India on Friday reported two cases of the Kappa variant. Both the cases are in Uttar Pradesh. They were detected during a genome sequencing of 109 samples at King George medical college in Lucknow. One of the patients, a 66-year-old man, has died, creating panic among people.
What Is The Kappa Variant And How Virulent Is It?
The Kappa is not new. It is linked to the B.1.617 constellation of mutations; it is the B.1.167.1 first detected in India and has been around for some time. It was replaced by the B.1.167.2 or Delta variant, first reported in the country in October.
The World Health Organization (WHO) named the variant Kappa in late May. This variant has been found to carry over a dozen mutations, of which two have been identified - E484Q and L452R. Because of this, Kappa is also referred to as a "double mutant".
Health experts are closely monitoring the L452R mutation because it helps the virus escape the body's natural immune response.
According to the Munich-based GISAID, which maintains a worldwide database of coronavirus genomes, India has so far submitted 3,693 Kappa samples, the highest in the world.
In the past four weeks, two samples of the variant were submitted by India.
How Does The World Health Organization (WHO) Define Kappa?
The Kappa variant has been characterised by WHO as a Variant of Interest (VOI).
It's a SARS-CoV-2 variant.
With genetic changes that are predicted or known to affect virus characteristics such as transmissibility, disease severity, immune escape, diagnostic or therapeutic escape.
Identified to cause significant community transmission or multiple COVID-19 clusters, in multiple countries with increasing relative prevalence alongside increasing number of cases over time, or other apparent epidemiological impacts to suggest an emerging risk to global public health.

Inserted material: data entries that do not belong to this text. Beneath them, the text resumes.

(* ===== verification/Node.v ===== *)
(** * The node and its event monitor (crates/node/src/bootstrap.rs)

    The parts of a node share their state: one object store, one command channel to
    the swarm loop, one registry of raft ids, one map of known peers.  The node
    keeps each of them once; the fetcher and the project client are views of it. *)

From S2P Require Import Prelude CoreTypes Interfaces Channels BlobStore.
From S2P Require Import StateMachine Swarm RaftNet CasFetch Project.

(** [CasBlobProvider::get_blob]: any error of the store is an absent blob. *)
Definition cas_blob_provider {W} `{BlobStore W} (w : W) (hash : Hash) : outcome string (option bytes) :=
  match (bs_get hash w).1 with
  | Done r => Done (Ok (result_ok r))
  | Panic why => Panic why
  end.

(** ** The node *)

(** [nd_raft_state] is the replicated state a raft participant shares with its
    client; a light client has none.  The last groups of fields belong to the project
    client and to the fetcher. *)
Record Node (W T : Type) := mkNode {
  nd_descriptor : NodeDescriptor;
  nd_commands : Sender SwarmCommand;
  nd_store : W;
  nd_registry : RaftIdRegistry;
  nd_raft_incoming : Sender RaftEnvelope;
  nd_peer_addrs : gmap PeerId Multiaddr;
  nd_bootstrap_addrs : list Multiaddr;
  nd_known_peers : gmap PeerId NodeDescriptor;
  nd_raft_state : option ClusterState;
  nd_dirs : gmap string T;
  nd_results : gmap TaskId ProjectResult;
  nd_tasks : gmap TaskId (TaskState * N);
  nd_waiters : gmap Hash (list N);
  nd_fetches : gmap N Fetch;
  nd_next_fetch : N;
}.
Arguments mkNode {W T} _ _ _ _ _ _ _ _ _ _ _ _ _ _ _.
Arguments nd_descriptor {W T} _.
Arguments nd_commands {W T} _.
Arguments nd_store {W T} _.
Arguments nd_registry {W T} _.
Arguments nd_raft_incoming {W T} _.
Arguments nd_peer_addrs {W T} _.
Arguments nd_bootstrap_addrs {W T} _.
Arguments nd_known_peers {W T} _.
Arguments nd_raft_state {W T} _.
Arguments nd_dirs {W T} _.
Arguments nd_results {W T} _.
Arguments nd_tasks {W T} _.
Arguments nd_waiters {W T} _.
Arguments nd_fetches {W T} _.
Arguments nd_next_fetch {W T} _.
(* ===== verification/NodeLoops.v ===== *)
(** * The two loops of a node and the channels between them
    (crates/node/src/bootstrap.rs, crates/p2p/src/swarm.rs)

    The swarm loop forwards events to the monitor over one bounded channel, the
    monitor sends commands to the swarm loop over another, and each waits inside an
    arm of its [select!] until its message is accepted. *)

From S2P Require Import Prelude CoreTypes Interfaces Channels BlobStore.
From S2P Require Import StateMachine Swarm RaftNet CasFetch Project Node.
From stdpp Require Import relations.

(** [mpsc::channel(256)] for events, [mpsc::channel(64)] for commands. *)
Definition EVENT_CAPACITY : nat := 256.
Definition COMMAND_CAPACITY : nat := 64.

(** What the monitor sends for an event, given the addresses it has seen. *)
Definition commands_of (addrs : gmap PeerId Multiaddr) (ev : Event) : list SwarmCommand :=
  match ev with
  | PeerDiscovered _ address => [Dial address]
  | PeerConnected peer_id => [RequestDescriptor peer_id]
  | ConnectionClosed peer_id => match addrs !! peer_id with Some addr => [Dial addr] | None => [] end
  | _ => []
  end.
Definition addrs_after (addrs : gmap PeerId Multiaddr) (ev : Event) : gmap PeerId Multiaddr :=
  match ev with PeerDiscovered peer_id address => <[peer_id := address]> addrs | _ => addrs end.

(** The events the loop is still forwarding, the two queues, and the commands the
    monitor is still sending. *)
Record Loops := mkLoops {
  forwarding : list Event;
  events : list Event;
  sending : list SwarmCommand;
  commands : list SwarmCommand;
  addrs : gmap PeerId Multiaddr;
}.

(** The steps of the two loops, and of the other tasks that send commands. *)
Inductive loops_step : Loops → Loops → Prop :=
| LoopForwards e es q cs k a : length q < EVENT_CAPACITY →
    loops_step (mkLoops (e :: es) q cs k a) (mkLoops es (q ++ [e]) cs k a)
| MonitorTakes es e q k a :
    loops_step (mkLoops es (e :: q) [] k a) (mkLoops es q (commands_of a e) k (addrs_after a e))
| MonitorSends es q c cs k a : length k < COMMAND_CAPACITY →
    loops_step (mkLoops es q (c :: cs) k a) (mkLoops es q cs (k ++ [c]) a)
| LoopTakes q cs c k a :
    loops_step (mkLoops [] q cs (c :: k) a) (mkLoops [] q cs k a)
| OtherSends es q cs c k a : length k < COMMAND_CAPACITY →
    loops_step (mkLoops es q cs k a) (mkLoops es q cs (k ++ [c]) a).

(** The steps the two loops can take by themselves. *)
Definition can_move (s : Loops) : Prop :=
  (forwarding s ≠ [] ∧ length (events s) < EVENT_CAPACITY) ∨
  (sending s = [] ∧ events s ≠ []) ∨
  (sending s ≠ [] ∧ length (commands s) < COMMAND_CAPACITY) ∨
  (forwarding s = [] ∧ commands s ≠ []).
Definition deadlocked (s : Loops) : Prop :=
  forwarding s ≠ [] ∧ length (events s) = EVENT_CAPACITY ∧ sending s ≠ [] ∧ length (commands s) = COMMAND_CAPACITY.
Definition at_rest (s : Loops) : Prop := forwarding s = [] ∧ events s = [] ∧ sending s = [] ∧ commands s = [].

Record loops_wf (s : Loops) : Prop := {
  lw_events : length (events s) ≤ EVENT_CAPACITY;
  lw_commands : length (commands s) ≤ COMMAND_CAPACITY;
  lw_sending : length (sending s) ≤ 1;
}.

(** ** Lemmas *)

Lemma commands_of_length a e : length (commands_of a e) ≤ 1.
Proof. destruct e; simpl; try lia. destruct (a !! peer_id); simpl; lia. Qed.

Lemma step_loops_wf s s' : loops_step s s' → loops_wf s → loops_wf s'.
Proof.
  intros [] [He Hc Hs]; simpl in *; split; simpl; rewrite ?length_app; simpl in *; try lia.
  apply commands_of_length.
Qed.

Lemma length_nonempty {A} (l : list A) : l ≠ [] ↔ 0 < length l.
Proof. destruct l; simpl; split; [done|lia|lia|done]. Qed.

(** The discoveries of a batch. *)
Definition discovery (e : Event) : Prop := ∃ p a, e = PeerDiscovered p a.

(** While the loop forwards a batch, each discovery is in one of the four places. *)
Record in_flight (n : nat) (s : Loops) : Prop := {
  if_wf : loops_wf s;
  if_forwarding : Forall discovery (forwarding s);
  if_events : Forall discovery (events s);
  if_count : n ≤ length (forwarding s) + length (events s) + length (sending s) + length (commands s);
}.

Lemma in_flight_forwarding n s : EVENT_CAPACITY + COMMAND_CAPACITY + 2 ≤ n → in_flight n s → forwarding s ≠ [].
Proof. intros Hn [[He Hc Hs] _ _ Hcount]. apply length_nonempty. lia. Qed.

Lemma step_in_flight n s s' : EVENT_CAPACITY + COMMAND_CAPACITY + 2 ≤ n →
  loops_step s s' → in_flight n s → in_flight n s'.
Proof.
  intros Hn Hstep Hs. pose proof (in_flight_forwarding n s Hn Hs) as Hf. destruct Hs as [Hwf Hd Hq Hcount].
  pose proof (step_loops_wf _ _ Hstep Hwf) as Hwf'. revert Hf Hd Hq Hcount.
  destruct Hstep; simpl; intros Hf Hd Hq Hcount; try done; split; simpl; try done; rewrite ?length_app; simpl in *;
    try lia.
  - by inversion Hd.
  - apply Forall_app. split; [done|]. inversion Hd. by constructor.
  - by inversion Hq.
  - inversion Hq as [|? ? [p [b ->]] _]. simpl. lia.
Qed.

(** What the monitor sends is what [on_event] sends. *)
Section monitor.
Context {W T : Type} `{BlobStore W, Tar T, UuidText, HashOrder}.

Lemma on_blob_received_commands h found d (f : BlobFetcher (W := W)) :
  CasFetch.commands (on_blob_received h found d f).2 = CasFetch.commands f.
Proof. by destruct (on_blob_received_state h found d f) as (w & [-> | [-> _]]). Qed.

Lemma send_swarm_accepted c (n : Node W T) : outcomes (nd_commands n) = [] →
  send_swarm c n = (Done (Ok tt), set_nd_commands (mkSender (sent (nd_commands n) ++ [c]) []) n).
Proof. intros Hn. unfold send_swarm, ignore_err, chan_send. by rewrite Hn. Qed.

Lemma on_event_commands now ev (n : Node W T) : outcomes (nd_commands n) = [] →
  let n' := (on_event now ev n).2 in
  sent (nd_commands n') = sent (nd_commands n) ++ commands_of (nd_peer_addrs n) ev ∧
  nd_peer_addrs n' = addrs_after (nd_peer_addrs n) ev.
Proof.
  intros Hn n'. unfold n', on_event. destruct ev; cbn [commands_of addrs_after]; rewrite ?app_nil_r; try done.
  - unfold bind, modify. by rewrite send_swarm_accepted.
  - unfold bind, modify. by destruct (raft_id descriptor).
  - destruct (nd_peer_addrs n !! peer_id); [by rewrite send_swarm_accepted|by rewrite app_nil_r].
  - by rewrite send_swarm_accepted.
  - destruct (send_raft_ok (envelope_from_data data) n) as [tx ->]. done.
  - unfold bind, with_fetcher. pose proof (on_blob_received_commands hash found data (fetcher_of n)) as Hc.
    destruct (on_blob_received hash found data (fetcher_of n)) as [[[|]|] f]; simpl in *; by rewrite Hc.
Qed.

(** ** Properties *)

Lemma stuck_cases s : loops_wf s → ¬ can_move s ↔ at_rest s ∨ deadlocked s.
Proof.
  intros [He Hc Hs]. unfold can_move, at_rest, deadlocked. destruct s as [f q x k a]; simpl in *. split.
  - intros Hn. destruct x as [|c cs].
    + left. assert (q = []) as -> by (destruct q; [done|exfalso; apply Hn; naive_solver]).
      assert (f = []) as -> by (destruct f; [done|exfalso; apply Hn; left; split; [done|unfold EVENT_CAPACITY; simpl; lia]]).
      by destruct k; [|exfalso; apply Hn; do 3 right].
    + right. assert (length k = COMMAND_CAPACITY) as Hk by (destruct (decide (length k < COMMAND_CAPACITY)); [exfalso; apply Hn; do 2 right; by left|lia]).
      assert (f ≠ []) as Hf.
      { intros ->. apply Hn. do 3 right. split; [done|]. intros ->. unfold COMMAND_CAPACITY in Hk. simpl in Hk. lia. }
      split_and!; [done| |done|done]. destruct (decide (length q < EVENT_CAPACITY)); [naive_solver|lia].
  - intros [(-> & -> & -> & ->)|(Hf & Hq & Hx & Hk)]; [naive_solver|].
    intros [[_ ?]|[[? _]|[[_ ?]|[? _]]]]; [lia|done|lia|done].
Qed.

Lemma deadlocked_stays s s' : deadlocked s → ¬ loops_step s s'.
Proof.
  intros (Hf & Hq & Hx & Hk) Hstep. revert Hf Hq Hx Hk. destruct Hstep; simpl; intros Hf Hq Hx Hk; try done; lia.
Qed.

Lemma in_flight_start batch a : Forall discovery batch →
  in_flight (length batch) (mkLoops batch [] [] [] a).
Proof. intros Hb. split; [split; simpl; lia|done|by constructor|simpl; lia]. Qed.

Lemma run_in_flight n s s' : EVENT_CAPACITY + COMMAND_CAPACITY + 2 ≤ n →
  rtc loops_step s s' → in_flight n s → in_flight n s'.
Proof. intros Hn. induction 1; [done|]. intros Hs. by eauto using step_in_flight. Qed.

(** C12: the two loops can block each other.  The monitor's loop here sends what
    [on_event] sends.  Within the capacities of the channels, the loops have nothing
    they can do exactly when all is done, or when both queues are full and each loop
    waits for room in the other's; they then stay so forever.  And when the swarm
    reports 322 or more discoveries at once, the loop never gets to the end of them,
    whatever the scheduling, so that it serves no command and no other network event
    from then on. *)
Theorem loops_block_each_other (n : Node W T) batch s :
  (∀ now ev, outcomes (nd_commands n) = [] →
     sent (nd_commands (on_event now ev n).2) = sent (nd_commands n) ++ commands_of (nd_peer_addrs n) ev ∧
     nd_peer_addrs (on_event now ev n).2 = addrs_after (nd_peer_addrs n) ev) ∧
  (loops_wf s → (¬ can_move s ↔ at_rest s ∨ deadlocked s) ∧ (deadlocked s → ∀ s', ¬ loops_step s s')) ∧
  (Forall discovery batch → 322 ≤ length batch →
   rtc loops_step (mkLoops batch [] [] [] (nd_peer_addrs n)) s → forwarding s ≠ []).
Proof.
  split; [intros now ev; apply on_event_commands|].
  split; [intros Hwf; split; [by apply stuck_cases|intros Hd s'; by apply deadlocked_stays]|].
  intros Hb Hlen Hrun. apply (in_flight_forwarding (length batch)); [done|].
  apply (run_in_flight _ _ _ Hlen Hrun). by apply in_flight_start.
Qed.
End monitor.

(** ** A concrete run *)

Module DemoLoops.
Import (hints) DemoMesh.
Definition batch : list Event := replicate 322 (PeerDiscovered 22%N "/ip4/10.0.0.22").
(** The loop has forwarded one event. *)
Definition moved : Loops := mkLoops (replicate 321 (PeerDiscovered 22%N "/ip4/10.0.0.22"))
  [PeerDiscovered 22%N "/ip4/10.0.0.22"] [] [] ∅.
End DemoLoops.
Import (hints) DemoMesh.

Lemma loops_block_each_other_witness : forwarding DemoLoops.moved ≠ [].
Proof.
  destruct (loops_block_each_other (T := bytes) DemoMesh.light DemoLoops.batch DemoLoops.moved)
    as (_ & _ & Hrun).
  apply Hrun.
  - apply Forall_replicate. exists 22%N, "/ip4/10.0.0.22". reflexivity.
  - vm_compute. repeat constructor.
  - apply rtc_once. apply (LoopForwards (PeerDiscovered 22%N "/ip4/10.0.0.22")). vm_compute. repeat constructor.
Defined.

How Are The Variants Named?
To name variants, WHO convened a group of scientists and experts to consider easy-to-pronounce and non-stigmatising labels for VOI (Variants of Interest) and VOC (Variants of Concern).
This group recommended using letters of the Greek Alphabet, i.e., Alpha, Beta, Gamma, Delta, Kappa, etc, which will help people from the non-scientific community.
How Effective Are Vaccines Against The Variants?
In a recent study, the Indian Council of Medical Research (ICMR) has stated that Covaxin was effective for Kappa, as well as Beta and Delta variants of coronavirus. A few days ago, the United States' National Institute of Health (NIH) also stated that Covaxin effectively neutralised both Alpha and Delta variants of coronavirus.
Last month, according to a study by researchers at Oxford University, which was published in the journal Cell, vaccines made by AstraZeneca were effective against Delta and Kappa variants of COVID-19. In India, AstraZeneca vaccine is used as Covishield.